El convento aparece a cien pasos, o aun menos, de las ermitas. Hoy pertenece a los franciscanos. Al viajero y a sus amigos les acompaña un fraile sano y de buen color, que fuma cigarrillos de noventa.
El viajero, que tiene su pequeña historia familiar relacionada con la Orden, habla con el fraile.
—Yo tengo un tío abuelo o bisabuelo que fue franciscano, que martirizaron los infieles en Damasco. Hoy es ya beato, hace ya muchos años que lo es.
—¿Cómo se llamaba?
—Fray Juan Jacobo Fernández.
—No lo conozco.
Al fraile no parece importarle mucho el tío beato del viajero.

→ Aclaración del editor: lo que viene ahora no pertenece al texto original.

(** [C1] Burst admission.  For a key the registry has not seen, the entry
    made by [getVisitor] holds a bucket whose tokens equal its capacity, the
    configured burst; and with a burst of 5, six admission checks whose
    clock readings all coincide answer true five times and then false. *)
Theorem burst_admission h rl c ip t :
  h !! config rl = Some c →
  visitors rl !! ip = None →
  (∃ l rl', getVisitor h rl ip t = Some (l, rl') ∧
            visitors rl' !! ip = Some {| limiter := l; lastSeen := t |} ∧
            capacity l = Burst c ∧
            tokens l = inject_Z (capacity l)) ∧
  (Burst c = 5 →
   ∃ rl', Checks h rl ip (replicate 6 (t, t)) =
          Some ([true; true; true; true; true; false], rl')).
Proof.
  intros Hc Hfresh. split.
  - rewrite (getVisitor_eq _ _ _ _ _ Hc). unfold bucket_of. rewrite Hfresh.
    eexists _, _. split; [done|]. simpl. by rewrite lookup_insert_eq.
  - intros Hb.
    change (replicate 6 (t, t)) with ((t, t) :: replicate 5 (t, t)).
    remember (replicate 5 (t, t)) as ts eqn:Ets.
    cbn [Checks]. rewrite (Check_eq _ _ _ _ _ _ Hc). simpl.
    unfold bucket_of. rewrite Hfresh. subst ts.
    set (l0 := NewLimiter (Limit (RequestsPerSecond c)) (Burst c) t).
    destruct (Allow_instant l0 5) as [Everd Etok].
    { simpl. by rewrite Hb. }
    { simpl. lia. }
    destruct (Allow_fields l0 t) as (_ & Ecap & El).
    change (lastRefill l0) with t in Everd, Etok.
    set (rl1 := set_visitors _ rl).
    destruct (Checks_instant 5 h rl1 ip t c
                {| limiter := (Allow l0 t).2; lastSeen := t |} 4)
      as (rl' & _ & Hrun & _).
    + done.
    + subst rl1. simpl. by rewrite lookup_insert_eq.
    + done.
    + done.
    + simpl. rewrite Ecap. simpl. lia.
    + rewrite Hrun. simpl. rewrite Everd. by exists rl'.
Qed.

Lemma burst_admission_witness :
  ∃ rl', Checks heap0 empty_registry "10.0.0.1" (replicate 6 (0, 0)) =
         Some ([true; true; true; true; true; false], rl').
Proof.
  apply (burst_admission heap0 empty_registry defaults "10.0.0.1" 0);
    reflexivity.
Defined.

(** ** The token bounds *)

Lemma bucket_of_ok rl c ip clock tSeen :
  (0 <= Limit (RequestsPerSecond c))%Q → 0 <= Burst c →
  entry_ok rl ip clock → clock <= tSeen →
  bucket_ok (bucket_of c rl ip tSeen) tSeen.
Proof.
  intros Hr Hb Hok Hclock. unfold bucket_of.
  destruct (visitors rl !! ip) as [v|] eqn:Hv.
  - eapply bucket_ok_later; [by apply Hok | done].
  - by apply NewLimiter_ok.
Qed.

Lemma Check_entry_ok h rl c ip clock tSeen tAllow :
  h !! config rl = Some c →
  (0 <= Limit (RequestsPerSecond c))%Q → 0 <= Burst c →
  entry_ok rl ip clock → clock <= tSeen → tSeen <= tAllow →
  ∃ ok rl', Check h rl ip tSeen tAllow = Some (ok, rl') ∧
            config rl' = config rl ∧ entry_ok rl' ip tAllow.
Proof.
  intros Hc Hr Hb Hok H1 H2. rewrite (Check_eq _ _ _ _ _ _ Hc).
  eexists _, _. split; [done|]. split; [done|].
  intros v. simpl. rewrite lookup_insert_eq. intros [= <-]. simpl.
  eapply Allow_ok; [|done]. by eapply bucket_of_ok.
Qed.

Lemma Checks_entry_ok ts : ∀ h rl c ip clock,
  h !! config rl = Some c →
  (0 <= Limit (RequestsPerSecond c))%Q → 0 <= Burst c →
  entry_ok rl ip clock → clock_from clock ts →
  ∃ oks rl' clock', Checks h rl ip ts = Some (oks, rl') ∧
                    length oks = length ts ∧
                    config rl' = config rl ∧
                    clock <= clock' ∧ entry_ok rl' ip clock'.
Proof.
  induction ts as [|[tSeen tAllow] ts IH]; intros h rl c ip clock Hc Hr Hb Hok Hts.
  { exists [], rl, clock. split_and!; [done..|lia|done]. }
  destruct Hts as (H1 & H2 & Hts).
  destruct (Check_entry_ok h rl c ip clock tSeen tAllow) as (ok & rl1 & E1 & Ec1 & Hok1);
    [done..|].
  destruct (IH h rl1 c ip tAllow) as (oks & rl' & clock' & E & Hlen & Ec & Hle & Hok');
    [by rewrite Ec1|done..|].
  exists (ok :: oks), rl', clock'. cbn [Checks]. rewrite E1. simpl. rewrite E. simpl.
  split_and!; [done|by rewrite Hlen|congruence|lia|done].
Qed.

Lemma clock_from_take c ts n : clock_from c ts → clock_from c (take n ts).
Proof.
  revert c n. induction ts as [|[t1 t2] ts IH]; intros c [|n]; simpl; try done.
  intros (? & ? & ?). auto.
Qed.

(** [C2] Token cap.  On a registry whose configuration has a non-negative
    rate and burst and whose bucket for the key, if any, is within its
    bounds, every sequence of admission checks for the key with a clock that
    does not run backwards runs to completion, and after each of its
    prefixes the tokens of the bucket lie between 0 and the capacity.  A
    single check moves the tokens from [tokens] to the refilled amount,
    [min (capacity, tokens + elapsed * rate)], which is at least [tokens],
    and takes exactly one token from it when it answers true and none when
    it answers false; it answers true exactly when the refilled amount is
    at least 1. *)
Theorem token_cap h rl c ip clock :
  h !! config rl = Some c →
  (0 <= Limit (RequestsPerSecond c))%Q → 0 <= Burst c →
  entry_ok rl ip clock →
  (∀ ts n, clock_from clock ts →
     ∃ oks rl', Checks h rl ip (take n ts) = Some (oks, rl') ∧
       ∀ v, visitors rl' !! ip = Some v →
            (0 <= tokens (limiter v))%Q ∧
            (tokens (limiter v) <= inject_Z (capacity (limiter v)))%Q) ∧
  (∀ v tSeen tAllow,
     visitors rl !! ip = Some v → clock <= tSeen → tSeen <= tAllow →
     let r := refill (limiter v) tAllow in
     ∃ ok rl' v',
       Check h rl ip tSeen tAllow = Some (ok, rl') ∧
       visitors rl' !! ip = Some v' ∧
       capacity (limiter v') = capacity (limiter v) ∧
       (r == Qmin (inject_Z (capacity (limiter v)))
                  (tokens (limiter v)
                   + Seconds (tAllow - lastRefill (limiter v)) * rate (limiter v)))%Q ∧
       (tokens (limiter v) <= r)%Q ∧
       (ok = true ↔ (1 <= r)%Q) ∧
       (tokens (limiter v') == if ok then r - 1 else r)%Q).
Proof.
  intros Hc Hr Hb Hok. split.
  - intros ts n Hts.
    destruct (Checks_entry_ok (take n ts) h rl c ip clock)
      as (oks & rl' & clock' & E & _ & _ & _ & Hok');
      [done..|by apply clock_from_take|].
    exists oks, rl'. split; [done|]. intros v Hv.
    destruct (Hok' v Hv). done.
  - intros v tSeen tAllow Hv H1 H2 r.
    rewrite (Check_eq _ _ _ _ _ _ Hc). unfold bucket_of. rewrite Hv.
    eexists _, _, _. split; [done|]. simpl. rewrite lookup_insert_eq.
    split; [done|]. simpl.
    destruct (Allow_fields (limiter v) tAllow) as (_ & Ecap & _).
    split; [done|]. split; [apply refill_eq|].
    destruct (refill_bounds (limiter v) clock tAllow) as [Hlo _];
      [by apply Hok | lia |].
    split; [done|]. split.
    + rewrite Allow_verdict. apply Qle_bool_iff.
    + rewrite Allow_tokens. fold r. destruct (Allow _ _).1; lra.
Qed.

—Ahora tenemos que poner tejas nuevas, y para el año, si Dios quiere, arreglaremos un poco la galería.
El fraile, el viajero y sus amigos recorren el convento y llegan a la biblioteca.
—Aquí tenemos cuatro o cinco incunables; para evitar que se estropeen los hemos mandado encuadernar.
El fraile muestra al viajero los incunables, con las márgenes de las páginas comidas, un dedo por cada lado, por la guillotina del encuadernador.
—Tenemos también un museo de historia natural, luego lo verá usted. Está muy desordenado; cuando estuvieron aquí los rojos lo desbarataron todo.
Desde la terminación de la guerra civil habían transcurrido ya siete años.
La comitiva, camino del museo de historia natural, entra en una clase. Los educandos se ponen en pie. Es curioso observarlos: los hay de todos los pelos, de todas las cataduras y de todas las edades.
—Aquí, de donde tenemos más animales es de las islas Filipinas.
En el museo está todo revuelto y cubierto de polvo. Es una tristeza, pero una tristeza que, probablemente, se podría arreglar en un mes metiendo allí a un perito que fuese colocando las cosas en su sitio, y a una criada con una escoba en la mano.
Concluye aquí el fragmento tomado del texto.